One thing which comes into my mind is why do you use a release version instead of
a SNAPSHOT version for your project. So 0.0.1 instead of 0.0.1-SNAPSHOT?
A thing which you should improve is the definintion of maven-compiler plugin
in your parent:
<build>
<plugins>
<plugin>
<groupId>org.apache.maven.plugins</groupId>
<artifactId>maven-compiler-plugin</artifactId>
<version>3.1</version>
<configuration>
<source>1.7</source>
<target>1.7</target>
<encoding>UTF-8</encoding>
</configuration>
</plugin>
</plugins>
</build>
I would suggest to do it this way:
<build>
<pluginManagement>
<plugins>
<plugin>
<groupId>org.apache.maven.plugins</groupId>
<artifactId>maven-compiler-plugin</artifactId>
<version>3.1</version>
<configuration>
<source>1.7</source>
<target>1.7</target>
<encoding>UTF-8</encoding>
</configuration>
</plugin>
</plugins>
</pluginManagement>
</build>
The encoding can be solved in a better way just define the following in your pom:
<project>
...
<properties>
<project.build.sourceEncoding>UTF-8</project.build.sourceEncoding>
</properties>
...
</project>
The above will define the default value for many plugin like maven-compiler-plugin,
maven-resources-plugin etc.
part from that your structure looks good ...one small improvement i would
suggest is if you define dependencies between your module:
<dependencies>
<dependency>
<groupId>sunshine.web</groupId>
<artifactId>shaker-multi-core</artifactId>
<version>0.0.1</version>
</dependency>
<dependency>
<!-- JSP & Servlet dependencies -->
</dependency>
</dependencies>
I would suggest to define inter module dependencies like this:
<dependencies>
<dependency>
<groupId>sunshine.web</groupId>
<artifactId>shaker-multi-core</artifactId>
<version>${project.version}</version>
</dependency>
<dependency>
<!-- JSP & Servlet dependencies -->
</dependency>
</dependencies>
The whole problem here was really simple, and I feel a bit ashamed about it: but being the first time I did a multi–module project, I guess that could happen.
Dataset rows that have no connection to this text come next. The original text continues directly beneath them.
Lemma target_keys_NoDup ms :
  NoDup (mention_target <$> ms) ↔ NoDup (participant_keys ms) ∧ NoDup (alias_keys ms).
Proof.
  induction ms as [|[id t|a] ms IH].
  - simpl. split; [|constructor]. intros _; split; constructor.
  - change (participant_keys (_ :: ms)) with (uuid_to_string id :: participant_keys ms).
    change (alias_keys (_ :: ms)) with (alias_keys ms).
    rewrite fmap_cons, !NoDup_cons, IH. cbn [mention_target]. rewrite participant_keys_elem. tauto.
  - change (alias_keys (_ :: ms)) with (alias_str a :: alias_keys ms).
    change (participant_keys (_ :: ms)) with (participant_keys ms).
    rewrite fmap_cons, !NoDup_cons, IH. cbn [mention_target]. rewrite alias_keys_elem. tauto.
Qed.

(** The check made on every event before it is stored agrees with the check made on the
    request: a chat message's envelope passes the uniqueness test of mentions exactly when no
    participant and no alias is mentioned twice. *)
Theorem stored_mentions_unique_iff `{Chrono} event_id e r aud :
  ne_event_type e = "message.created" → ne_payload e = normalized_chat_payload r aud →
  message_mentions_are_unique (event_envelope event_id e) = true ↔
  NoDup (mention_target <$> cs_mentions r).
Proof.
  intros Ht Hp. unfold message_mentions_are_unique, event_envelope. cbn [pointer]. json_get.
  rewrite Ht, Hp. cbn [mbind option_bind as_str]. rewrite bool_decide_true by done. cbn [negb].
  unfold normalized_chat_payload. json_get. cbn [mbind option_bind].
  unfold json_mentions. cbn [as_array].
  rewrite mentions_unique_from_spec, target_keys_NoDup. set_solver.
Qed.
End audience_facts.

(** ** Examples *)

Module MentionExamples.
Import Reference.

Definition person (id : N) (name : string) : RoomParticipant :=
  {| rp_id := from_u128 id; rp_role := "human"; rp_display_name := name; rp_online := true |}.
Definition room : list RoomParticipant :=
  [ person 0x111111112222 "Ada Lovelace"; person 0x111111113333 "ada  lovelace!";
    person 5 "Grace"; person 6 "AllHumans"; person 7 "Codex Agent";
    {| rp_id := CODEX_AGENT_ID; rp_role := "agent"; rp_display_name := "Codex Agent";
       rp_online := true |} ].
Definition sender : Actor :=
  {| actor_id := from_u128 5; actor_role := Human; actor_display_name := "Grace";
     actor_expires_at := 100%Z |}.
Definition message (mentions : list ChatMention) (delivery : ChatDelivery) : ChatSend :=
  {| cs_id := "1"; cs_contract_version := "n2n.room.v1"; cs_request_id := from_u128 77;
     cs_room_id := from_u128 1; cs_occurred_at := 0%Z; cs_text := "hi"; cs_mentions := mentions;
     cs_delivery := delivery |}.
Definition private_message : ChatSend :=
  message [MentionParticipant CODEX_AGENT_ID "codex-agent"] DeliverMentioned.

(** The two Adas share the first twenty digits of their identifiers. *)
Example room_tokens :
  participant_mention_tokens room =
  [ "ada-lovelace-00000000000000000000111111112"; "ada-lovelace-00000000000000000000111111113";
    "grace"; "allhumans-00000000"; "codex-agent-00000000"; "codex-agent" ].
Proof. vm_compute. reflexivity. Qed.

Lemma room_ids_NoDup : NoDup (rp_id <$> room).
Proof. by apply (bool_decide_unpack _). Qed.

Lemma participant_tokens_unambiguous_witness : NoDup (participant_mention_tokens room).
Proof. apply (participant_tokens_unambiguous room room_ids_NoDup). Defined.

Lemma validate_mentions_iff_witness :
  validate_mentions room [MentionParticipant (from_u128 5) "grace"; MentionAlias AllHumans] = Ok ().
Proof.
  apply (validate_mentions_iff room
    [MentionParticipant (from_u128 5) "grace"; MentionAlias AllHumans] room_ids_NoDup).
  split; [by apply (bool_decide_unpack _)|].
  intros id token [[= -> ->]|[Hm|[]%elem_of_nil]%elem_of_cons]%elem_of_cons; [|done].
  exists 2, (person 5 "Grace"). vm_compute. done.
Defined.


(** The message reaches its sender and the agent, and nobody else in the room. *)
Definition stored (payload : Value) : RoomEvent :=
  {| ev_event_id := from_u128 900; ev_room_id := from_u128 1; ev_sequence := 1;
     ev_request_id := from_u128 77; ev_event_type := "message.created";
     ev_actor_id := from_u128 5; ev_actor_role := "human"; ev_actor_display_name := None;
     ev_payload := payload; ev_occurred_at := 0%Z |}.

Lemma chat_visible_iff_addressed_witness :
  event_visible_to
    (stored (normalized_chat_payload private_message [from_u128 5; CODEX_AGENT_ID]))
    CODEX_AGENT_ID = true.
Proof.
  apply (chat_visible_iff_addressed sender room private_message [from_u128 5; CODEX_AGENT_ID]).
  - vm_compute. reflexivity.
  - reflexivity.
  - right. right. left. exists "codex-agent". by constructor.
Defined.

Lemma stored_mentions_unique_iff_witness :
  message_mentions_are_unique (event_envelope (from_u128 900)
    {| ne_room_id := from_u128 1; ne_request_id := from_u128 77;
       ne_event_type := "message.created"; ne_actor_id := from_u128 5; ne_actor_role := "human";
       ne_actor_display_name := None; ne_payload := normalized_chat_payload private_message [];
       ne_occurred_at := 0%Z |}) = true.
Proof.
  apply (stored_mentions_unique_iff _ _ private_message []); [reflexivity|reflexivity|].
  by apply (bool_decide_unpack _).
Defined.
End MentionExamples.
Of course, the details here hold when you work with all the project and modules sources by yourself: if you're in a team, working on only a part of the project and / or with a centralized private repository, then YMMV.
First of all, after I splitted the single–project into several modules, this was the situation in my Eclipse Project Explorer:
+-- shaker-multi
^--- pom.xml
^--- shaker-multi-core
^-- pom.xml
^-- (other content)
^--- shaker-multi-runnable
^-- pom.xml
^-- (other content)
^--- shaker-multi-webapp
^-- pom.xml
^-- (other content)
+-- shaker-multi-core
^-- pom.xml
+-- shaker-multi-runnable
^-- pom.xml
+-- shaker-multi-webapp
^-- pom.xml
Each +-- is a single, separated, Eclipse project. Each one of them has been singularly checked out from SVN (so they were, in fact, detached from one another).
I was, then, editing something in +-- shaker-multi-runnable and expecting that to work when I was running Maven on +-- shaker-multi, without svn–committing the former and svn–updating the latter.
That's why I kept getting the error in this question!
The proper way to handle such projects, if they come from an originally monolithic project is:
to split the code, resources, etc in subfolders;
to commit every change to the repository;
to erase every involved project in Eclipse.
Next, you go in the SVN Repositories tab of the IDE, expand the repository with the now splitted project and do Check out as Maven project of the parent–project (the one that has modules as subfolders).
If you, like me, are working with a recent version of Subclipse, you'll need the Maven Eclipse (m2e) SCM connector for subclipse 1.10 (svn 1.8) - update site (thanks go to buluschek development, see the last comments on that post), so that you can choose the repository path from the Check out as Maven Project dialog.
With it, you tell Eclipse to checkout the whole project from the parent folder, and the Eclipse automatically:
fetches all the Maven project modules;
creates a project corresponding to the parent–project, where modules are subfolders;
creates a separate project for every single module
links together each module project with the parent project, so that each edit in a module source code, resource, POM, etc is instantly reflected inside the folders of the parent-project.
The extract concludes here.